Task statement
Which lines run from the line with "pose proof (Z.div_mod" through the line with "intros Hn. unfold" in the entries below? Print them exactly, both ends included, and nothing more.

Data listing

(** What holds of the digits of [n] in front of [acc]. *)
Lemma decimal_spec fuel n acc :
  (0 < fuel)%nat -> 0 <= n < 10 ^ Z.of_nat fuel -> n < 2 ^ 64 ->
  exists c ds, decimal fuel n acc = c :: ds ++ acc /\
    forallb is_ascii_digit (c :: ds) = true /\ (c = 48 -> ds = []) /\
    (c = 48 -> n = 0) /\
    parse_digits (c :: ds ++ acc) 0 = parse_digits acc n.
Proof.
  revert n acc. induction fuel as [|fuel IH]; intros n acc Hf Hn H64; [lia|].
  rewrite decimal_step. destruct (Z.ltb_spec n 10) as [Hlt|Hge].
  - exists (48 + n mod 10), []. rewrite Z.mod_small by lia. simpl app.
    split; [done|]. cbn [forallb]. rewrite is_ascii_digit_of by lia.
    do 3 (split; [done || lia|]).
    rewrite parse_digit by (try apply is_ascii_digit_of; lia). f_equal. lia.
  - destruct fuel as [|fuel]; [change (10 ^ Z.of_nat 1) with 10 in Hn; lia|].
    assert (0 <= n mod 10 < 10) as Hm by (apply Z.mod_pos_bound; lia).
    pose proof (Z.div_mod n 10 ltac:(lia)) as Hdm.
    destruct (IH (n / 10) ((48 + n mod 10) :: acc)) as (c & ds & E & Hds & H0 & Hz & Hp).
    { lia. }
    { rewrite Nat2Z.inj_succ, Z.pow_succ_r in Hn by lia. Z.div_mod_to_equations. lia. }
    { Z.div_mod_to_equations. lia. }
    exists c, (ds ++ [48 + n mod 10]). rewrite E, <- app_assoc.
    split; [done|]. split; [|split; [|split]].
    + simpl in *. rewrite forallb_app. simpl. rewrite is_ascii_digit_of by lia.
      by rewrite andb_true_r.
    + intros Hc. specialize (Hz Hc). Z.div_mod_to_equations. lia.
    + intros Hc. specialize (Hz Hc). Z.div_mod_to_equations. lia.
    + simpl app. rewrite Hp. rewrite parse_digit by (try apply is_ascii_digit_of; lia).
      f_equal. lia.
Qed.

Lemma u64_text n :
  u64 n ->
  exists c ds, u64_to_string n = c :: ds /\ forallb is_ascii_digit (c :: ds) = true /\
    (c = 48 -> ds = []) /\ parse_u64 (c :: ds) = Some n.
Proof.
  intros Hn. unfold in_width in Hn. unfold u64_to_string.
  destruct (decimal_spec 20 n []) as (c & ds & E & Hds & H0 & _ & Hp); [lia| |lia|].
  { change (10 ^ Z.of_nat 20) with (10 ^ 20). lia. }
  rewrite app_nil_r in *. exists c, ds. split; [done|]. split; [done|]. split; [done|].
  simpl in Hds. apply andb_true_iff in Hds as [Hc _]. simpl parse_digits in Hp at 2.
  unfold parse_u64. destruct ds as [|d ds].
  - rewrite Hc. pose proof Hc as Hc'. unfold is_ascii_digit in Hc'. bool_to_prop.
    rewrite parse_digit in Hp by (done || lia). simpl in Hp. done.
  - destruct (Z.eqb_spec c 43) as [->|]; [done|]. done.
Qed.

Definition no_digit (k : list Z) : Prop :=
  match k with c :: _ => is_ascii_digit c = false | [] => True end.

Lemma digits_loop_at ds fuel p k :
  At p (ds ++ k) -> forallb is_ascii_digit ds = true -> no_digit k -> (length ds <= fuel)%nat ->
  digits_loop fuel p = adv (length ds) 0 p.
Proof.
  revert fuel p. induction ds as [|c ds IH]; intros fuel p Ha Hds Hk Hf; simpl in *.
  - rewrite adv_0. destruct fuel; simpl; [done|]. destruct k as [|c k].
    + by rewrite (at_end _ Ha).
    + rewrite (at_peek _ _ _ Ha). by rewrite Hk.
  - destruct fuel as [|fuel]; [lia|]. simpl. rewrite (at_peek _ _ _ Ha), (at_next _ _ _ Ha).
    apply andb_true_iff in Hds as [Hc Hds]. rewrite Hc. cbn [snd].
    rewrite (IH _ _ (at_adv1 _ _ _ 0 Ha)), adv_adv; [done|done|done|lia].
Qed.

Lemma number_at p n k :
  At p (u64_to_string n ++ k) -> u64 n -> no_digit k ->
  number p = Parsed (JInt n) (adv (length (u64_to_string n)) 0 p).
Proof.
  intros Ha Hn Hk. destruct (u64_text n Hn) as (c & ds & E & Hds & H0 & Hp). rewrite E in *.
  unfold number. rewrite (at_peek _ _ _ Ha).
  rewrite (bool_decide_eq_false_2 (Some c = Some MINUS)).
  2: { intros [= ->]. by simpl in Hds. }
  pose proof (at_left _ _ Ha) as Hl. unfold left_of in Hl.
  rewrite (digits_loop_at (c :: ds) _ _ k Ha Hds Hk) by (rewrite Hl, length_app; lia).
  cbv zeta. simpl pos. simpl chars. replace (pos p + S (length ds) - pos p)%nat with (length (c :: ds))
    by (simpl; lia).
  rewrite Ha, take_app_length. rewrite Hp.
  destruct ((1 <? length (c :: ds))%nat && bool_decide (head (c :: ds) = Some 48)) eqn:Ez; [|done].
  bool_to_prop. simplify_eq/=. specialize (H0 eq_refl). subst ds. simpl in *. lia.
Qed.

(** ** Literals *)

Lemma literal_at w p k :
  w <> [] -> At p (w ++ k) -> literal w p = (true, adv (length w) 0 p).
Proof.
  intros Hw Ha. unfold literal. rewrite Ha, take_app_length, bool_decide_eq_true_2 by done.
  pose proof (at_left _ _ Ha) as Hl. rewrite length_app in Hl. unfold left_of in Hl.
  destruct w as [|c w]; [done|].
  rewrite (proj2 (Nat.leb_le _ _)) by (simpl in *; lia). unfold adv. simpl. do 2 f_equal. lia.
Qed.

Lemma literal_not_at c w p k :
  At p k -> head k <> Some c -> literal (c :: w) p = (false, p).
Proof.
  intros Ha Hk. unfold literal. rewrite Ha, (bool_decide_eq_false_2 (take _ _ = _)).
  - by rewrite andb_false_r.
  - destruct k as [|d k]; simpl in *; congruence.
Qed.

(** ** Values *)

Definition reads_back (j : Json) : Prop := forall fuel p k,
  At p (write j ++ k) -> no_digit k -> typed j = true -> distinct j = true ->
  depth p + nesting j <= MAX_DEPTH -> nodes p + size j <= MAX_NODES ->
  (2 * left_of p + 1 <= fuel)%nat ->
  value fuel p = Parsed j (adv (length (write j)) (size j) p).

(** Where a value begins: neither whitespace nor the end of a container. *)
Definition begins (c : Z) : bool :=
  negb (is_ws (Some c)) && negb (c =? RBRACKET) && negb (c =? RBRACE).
==
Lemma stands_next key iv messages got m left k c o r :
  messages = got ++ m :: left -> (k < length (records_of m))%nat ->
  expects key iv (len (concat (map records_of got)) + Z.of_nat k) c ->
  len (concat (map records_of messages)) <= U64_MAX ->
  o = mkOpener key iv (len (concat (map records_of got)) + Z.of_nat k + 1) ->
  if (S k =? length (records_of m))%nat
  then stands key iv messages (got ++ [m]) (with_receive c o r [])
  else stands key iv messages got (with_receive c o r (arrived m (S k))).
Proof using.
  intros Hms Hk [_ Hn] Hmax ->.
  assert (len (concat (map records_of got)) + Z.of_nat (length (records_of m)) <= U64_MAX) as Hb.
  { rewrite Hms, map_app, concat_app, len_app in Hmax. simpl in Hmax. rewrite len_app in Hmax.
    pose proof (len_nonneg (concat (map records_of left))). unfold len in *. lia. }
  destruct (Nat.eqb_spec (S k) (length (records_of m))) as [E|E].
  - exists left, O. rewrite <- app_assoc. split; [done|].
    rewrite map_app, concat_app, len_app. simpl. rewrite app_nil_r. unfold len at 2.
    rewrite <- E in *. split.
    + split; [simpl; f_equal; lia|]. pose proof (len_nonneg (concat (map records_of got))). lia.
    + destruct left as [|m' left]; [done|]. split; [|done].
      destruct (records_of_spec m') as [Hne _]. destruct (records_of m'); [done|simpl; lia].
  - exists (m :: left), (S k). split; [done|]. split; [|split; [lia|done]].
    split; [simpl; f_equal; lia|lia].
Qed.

Response to this task
    pose proof (Z.div_mod n 10 ltac:(lia)) as Hdm.
    destruct (IH (n / 10) ((48 + n mod 10) :: acc)) as (c & ds & E & Hds & H0 & Hz & Hp).
    { lia. }
    { rewrite Nat2Z.inj_succ, Z.pow_succ_r in Hn by lia. Z.div_mod_to_equations. lia. }
    { Z.div_mod_to_equations. lia. }
    exists c, (ds ++ [48 + n mod 10]). rewrite E, <- app_assoc.
    split; [done|]. split; [|split; [|split]].
    + simpl in *. rewrite forallb_app. simpl. rewrite is_ascii_digit_of by lia.
      by rewrite andb_true_r.
    + intros Hc. specialize (Hz Hc). Z.div_mod_to_equations. lia.
    + intros Hc. specialize (Hz Hc). Z.div_mod_to_equations. lia.
    + simpl app. rewrite Hp. rewrite parse_digit by (try apply is_ascii_digit_of; lia).
      f_equal. lia.
Qed.

Lemma u64_text n :
  u64 n ->
  exists c ds, u64_to_string n = c :: ds /\ forallb is_ascii_digit (c :: ds) = true /\
    (c = 48 -> ds = []) /\ parse_u64 (c :: ds) = Some n.
Proof.
  intros Hn. unfold in_width in Hn. unfold u64_to_string.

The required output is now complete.